Sore ini Mia mampir ke rumah Johan untuk memberi kejutan pada kekasihnya itu dengan beberapa jenis masakan yang sudah ia buat sejak satu setengah jam lalu.

Kare ayam, cumi telur asin, cah kangkung, dan juga tempe tahu goreng sudah siap terhidang di meja makan. Mia puas menatap piring-piring yang berjejer di atas meja, menampilkan hasil masakannya yang menggugah selera. Ia lantas kembali ke dapur untuk mencuci peralatan sisa masak yang sudah menggunung di sink.

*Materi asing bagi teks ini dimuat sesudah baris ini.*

(** A file written this way is readable: for every directory of the state the
    run ends in, the reader's [ReadObjectHeader] at the directory's address gives a
    group header whose symbol-table message holds the addresses of a B-tree and a
    heap, and [ReadGroupBTreeEntries] and [LoadLocalHeap] on them give, sorted by
    name, exactly the directory's entries. *)
Theorem namespace_readable ops fuel :
  (forall a, admissible (newSpace a) ops) -> opSpace * len ops < 2 ^ 62 ->
  exists fw0 rs fw A, CreateForWrite 2 = Ret fw0 /\ runOps fw0 ops = (rs, fw) /\
    ns_run (newSpace (rootGroupAddr fw0)) ops rs A /\
    (let f := contents (storage fw) in len f < 2 ^ 63 -> forall p d, A !! p = Some d ->
      exists oh off ba ha heap es its, ReadObjectHeader fuel f (dHeader d) (sblock fw) = Ret oh /\
        hType oh = ObjectTypeGroup /\
        hMessages oh = [mkMsg MsgSymbolTable off (le_put 8 ba ++ le_put 8 ha) false; mkMsg MsgNil (off + 20) (zeros 221) false] /\
        LoadLocalHeap f ha (sblock fw) = Ret heap /\ ReadGroupBTreeEntries f ba (sblock fw) = Ret es /\
        Forall2 (fun e it => GetString heap (LinkNameOffset e) = Ret it.1 /\ ObjectAddress e = ObjectAddress it.2) es its /\
        NoDup (map fst its) /\ StronglySorted item_le its /\ links its = dEntries d).
Proof.
  intros Had Hsp. pose proof (len_nonneg ops). destruct (CreateForWrite_repr (opSpace * len ops)) as (fw0 & E & Hr & Hu);
    [unfold opSpace in *; lia|].
  destruct (@run_refines _ _ (FileWriter_laws 48) ltac:(cbn; lia) ops fw0 _ 0 Hr (Had _)) as (rs & fw & A & Er & Hs & Hr' & _);
    [rewrite Z.add_0_r; exact Hu|lia|]. exists fw0, rs, fw, A. split_and!; [assumption..|]. intros f Hf p d Hp.
  destruct (@repr_readable _ _ (FileWriter_laws 48) fuel fw A p d Hr' Hp Hf)
    as (oh & off & ba & ha & heap & es & R1 & R2 & R3 & _ & _ & R4 & R5 & its & R6 & R7 & R8 & R9).
  exists oh, off, ba, ha, heap, es, its. split_and!; assumption.
Qed.
Lemma objsBytes_snoc os o : objsBytes (os ++ [o]) = objsBytes os ++ objBytes o.
Proof. unfold objsBytes. rewrite map_app, concat_app. cbn. by rewrite app_nil_r. Qed.

Lemma len_objsBytes_mod os : len (objsBytes os) mod 8 = 0 /\ 16 * len os <= len (objsBytes os).
Proof.
  induction os as [|o os IH]; [done|]. rewrite objsBytes_cons, len_app, len_cons, len_objBytes.
  pose proof (len_nonneg (bData o)). pose proof (padTo8_bounds (len (bData o))).
  assert ((len (bData o) + padTo8 (len (bData o))) mod 8 = 0) by (unfold padTo8; Z.to_euclidean_division_equations; lia).
  split; [Z.to_euclidean_division_equations; lia|lia].
Qed.

Lemma len_tailBytes free : 0 <= free -> len (tailBytes free) = free.
Proof.
  intros Hf. unfold tailBytes. destruct (Z.geb_spec free 16).
  - rewrite !len_app, len_le_put, !len_zeros by lia. lia.
  - by apply len_zeros.
Qed.

Lemma len_collHead size : len (collHead size) = 16.
Proof. unfold collHead. rewrite !len_app, len_le_put, len_zeros by lia. done. Qed.

(** A collection the writer builds: numbered from 1, of the size it says. *)
Record coll_ok (h : collectionBuilder) : Prop := {
  co_index : map bIndex (cObjects h) = seqZ 1 (len (cObjects h));
  co_next : nextIndex h = 1 + len (cObjects h);
  co_count : 0 < len (cObjects h) -> 16 * (len (cObjects h) - 1) + freeSpace h <= 4112;
  co_refs : Forall (fun o => bRefCount o = 0) (cObjects h);
  co_free : 0 <= freeSpace h;
  co_size : 16 + len (objsBytes (cObjects h)) + freeSpace h = cSize h;
  co_used : usedSpace h = 16 + len (objsBytes (cObjects h));
  co_bound : cSize h <= 2 ^ 62 + 8192 }.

"Lo ngapain ke sini?" Mia nyaris saja menjatuhkan pan yang sedang ia cuci ketika suara Elvan menyapa dingin dirinya. Remaja itu mengambil sebotol air dingin dan meneguknya nikmat di tengah cuaca sore menjelang malam yang cukup gerah ini.

"Eh, Elvan udah pulang ya? Ini, Kakak tadi masak buat makan malam kita. Kamu suka kan sama menu nya?" Mia tersenyum ceria menyambut kedatangan Elvan di dapur. Sepertinya anak ini baru saja selesai ekstrakurikuler karena keringat yang membanjiri seluruh tubuh Elvan.

Elvan menuju ke meja makan, melirik apa saja yang terhidang di sana. "Lo masak kare?"

"Iya. Pake paha ayam kok, biar nggak eneg."

Elvan terdiam lama menatap sayur kare kentang wortel yang terhidang apik di atas mangkuk sayur. Ia jadi mengenang kembali bagaimana kecintaannya pada kare. Dan saat ini, Mia memasakkan kare dengan bagian paha ayam yang menjadi kesukaannya. Elvan tidak pernah bisa menelan sayap ayam atau bahkan paha atas ketika ayam tersebut di masak berkuah. Rasanya menjijikkan saja melihatnya dengan kulit yang lembek hampir menyelimuti seluruh bagian ayam. Ewh.

"Lo yakin ini enak?" Ujarnya lagi dengan suara pelan. Tanpa sadar matanya memerah melihat hidangan di atas meja makan yang ada di hadapannya. Rasanya sudah lama ia tidak mendapat perhatian seperti ini. Johan memang sangat menyayanginya. Namun sebagai sesama lelaki, ada satu rasa yang hampa bersarang di dada Elvan. Dan ternyata yang membuatnya hampa adalah kurangnya kasih sayang seorang wanita di hidupnya.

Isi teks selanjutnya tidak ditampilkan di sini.